Task instructions » Your answer should be every line of the entries that has the string "Definition" in it.

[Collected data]
(* ===== verification/Variables.v ===== *)
(** The variables closures capture: cells of one heap of erased values, typed by
    the channel types' erasures, and what a Go closure is made of.

    A closure is code and the variables it captured. Where the code returns a
    closure the model returns the captured part, a value like any other, and the
    code is a function of it. *)

From S2P Require Import Prelude Outcome Traversal Cause Interpreter Algebra Calls.

(** Values that pair two values, so that a closure may capture several things. *)
Class Pairing (V : Type) : Type := {
  v_pair : option V -> option V -> option V;
  v_fst : option V -> option V;
  v_snd : option V -> option V;
  v_fst_pair : forall a b, v_fst (v_pair a b) = a;
  v_snd_pair : forall a b, v_snd (v_pair a b) = b
}.

Section Erasures.
  Context {V : Type} `{Pairing V}.

#[export] Program Instance erased_sigT {T} {U : T -> Type} `{Erased V T}
    `{HU : forall t, Erased V (U t)} : Erased V (sigT U) := {|
  erase p := v_pair (erase (projT1 p)) (erase (projT2 p));
  unerase v := existT (unerase (v_fst v)) (unerase (v_snd v))
|}.
Next Obligation.
  intros T U HT HU [t u]; cbn. rewrite v_fst_pair, v_snd_pair. rewrite unerase_erase.
  by rewrite unerase_erase.
Qed.

#[export] Program Instance erased_prod {T U} `{Erased V T} `{Erased V U} : Erased V (T * U) := {|
  erase p := v_pair (erase (fst p)) (erase (snd p));
  unerase v := (unerase (v_fst v), unerase (v_snd v))
|}.
Next Obligation. intros T U HT HU [t u]; cbn. by rewrite v_fst_pair, v_snd_pair, !unerase_erase. Qed.

#[export] Program Instance erased_Product {T U} `{Erased V T} `{Erased V U}
    : Erased V (Product T U) := {|
  erase p := v_pair (erase (First p)) (erase (Second p));
  unerase v := ProductOf (unerase (v_fst v)) (unerase (v_snd v))
|}.
Next Obligation. intros T U HT HU [t u]; cbn. by rewrite v_fst_pair, v_snd_pair, !unerase_erase. Qed.

End Erasures.

Section Variables.
  Context {V World : Type} `{Heap World (option V)}.
  Context (nil_dereference : Panic V).
  #[local] Abbreviation call := (call V World).
  #[local] Abbreviation vars := (heap_of (option V)).

Definition new_var {T} `{Erased V T} (value : T) : call nat := alloc (erase value).
Definition read_var {T} `{Erased V T} (variable : nat) : call T :=
  let! value := load nil_dereference variable in call_ret (unerase value).
Definition write_var {T} `{Erased V T} (variable : nat) (value : T) : call unit :=
  store nil_dereference variable (erase value).

Lemma new_var_eq {T} `{Erased V T} (v : T) w :
  new_var v w = (inl (length (vars w)), with_heap (vars w ++ [erase v]) w).
Proof. done. Qed.

Lemma read_var_eq {T} `{Erased V T} l (v : T) w :
  vars w !! l = Some (erase v) -> read_var l w = (inl v, w).
Proof.
  intros Hl. unfold read_var, call_bind. rewrite (load_Some _ _ (erase v)) by done.
  unfold call_ret. by rewrite unerase_erase.
Qed.

Lemma write_var_eq {T} `{Erased V T} l (v : T) u w :
  vars w !! l = Some u -> write_var l v w = (inl tt, with_heap (<[l := erase v]> (vars w)) w).
Proof. intros Hl. by apply (store_Some _ _ _ u). Qed.

(** ** What a computation may do to variables

    [grows a b w w']: between the worlds, no variable allocated before [w] has
    changed except those with addresses from [a] to [b]. *)
Definition grows (a b : nat) (w w' : World) : Prop :=
  length (vars w) <= length (vars w')
  /\ forall l, l < length (vars w) -> ~ (a <= l < b) -> vars w' !! l = vars w !! l.

(** [same a b w w']: the variables with addresses from [a] to [b] are as they were. *)
Definition same (a b : nat) (w w' : World) : Prop :=
  length (vars w) <= length (vars w') /\ forall l, a <= l < b -> vars w' !! l = vars w !! l.

Lemma grows_refl a b w : grows a b w w.
Proof. by split. Qed.

Lemma grows_same_vars a b w w' : vars w' = vars w -> grows a b w w'.
Proof. intros He. split; [by rewrite He|]. intros. by rewrite He. Qed.

Lemma grows_trans a b w1 w2 w3 : grows a b w1 w2 -> grows a b w2 w3 -> grows a b w1 w3.
Proof.
  intros [L1 H1] [L2 H2]. split; [lia|]. intros l Hl Hn. rewrite H2 by (done || lia). by apply H1.
Qed.

Lemma grows_mono a b a' b' w w' : a' <= a -> b <= b' -> grows a b w w' -> grows a' b' w w'.
Proof. intros Ha Hb [L Hg]. split; [done|]. intros l Hl Hn. apply Hg; [done|lia]. Qed.

Lemma grows_same a b c d w w' :
  grows a b w w' -> d <= length (vars w) -> (d <= a \/ b <= c) -> same c d w w'.
Proof. intros [L Hg] Hd Hdis. split; [done|]. intros l Hl. apply Hg; lia. Qed.

Lemma grows_set a b l v w :
  a <= l < b -> grows a b w (with_heap (<[l := v]> (vars w)) w).
Proof.
  intros Hl. split; rewrite heap_of_with; [by rewrite length_insert|].
  intros l' Hl' Hn. apply list_lookup_insert_ne. lia.
Qed.

Lemma grows_new a b v w : grows a b w (with_heap (vars w ++ [v]) w).
Proof.
  split; rewrite heap_of_with; [rewrite length_app; lia|]. intros l Hl _. by apply lookup_app_l.
Qed.

Lemma same_vars a b w w' : vars w' = vars w -> same a b w w'.
Proof. intros He. split; [by rewrite He|]. intros. by rewrite He. Qed.

Lemma same_trans a b w1 w2 w3 : same a b w1 w2 -> same a b w2 w3 -> same a b w1 w3.
Proof. intros [L1 H1] [L2 H2]. split; [lia|]. intros l Hl. rewrite H2 by done. by apply H1. Qed.

Lemma same_mono a b a' b' w w' : a <= a' -> b' <= b -> same a b w w' -> same a' b' w w'.
Proof. intros Ha Hb [L Hs]. split; [done|]. intros l Hl. apply Hs. lia. Qed.

End Variables.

Written answer »
Definition new_var {T} `{Erased V T} (value : T) : call nat := alloc (erase value).
Definition read_var {T} `{Erased V T} (variable : nat) : call T :=
Definition write_var {T} `{Erased V T} (variable : nat) (value : T) : call unit :=
Definition grows (a b : nat) (w w' : World) : Prop :=
Definition same (a b : nat) (w w' : World) : Prop :=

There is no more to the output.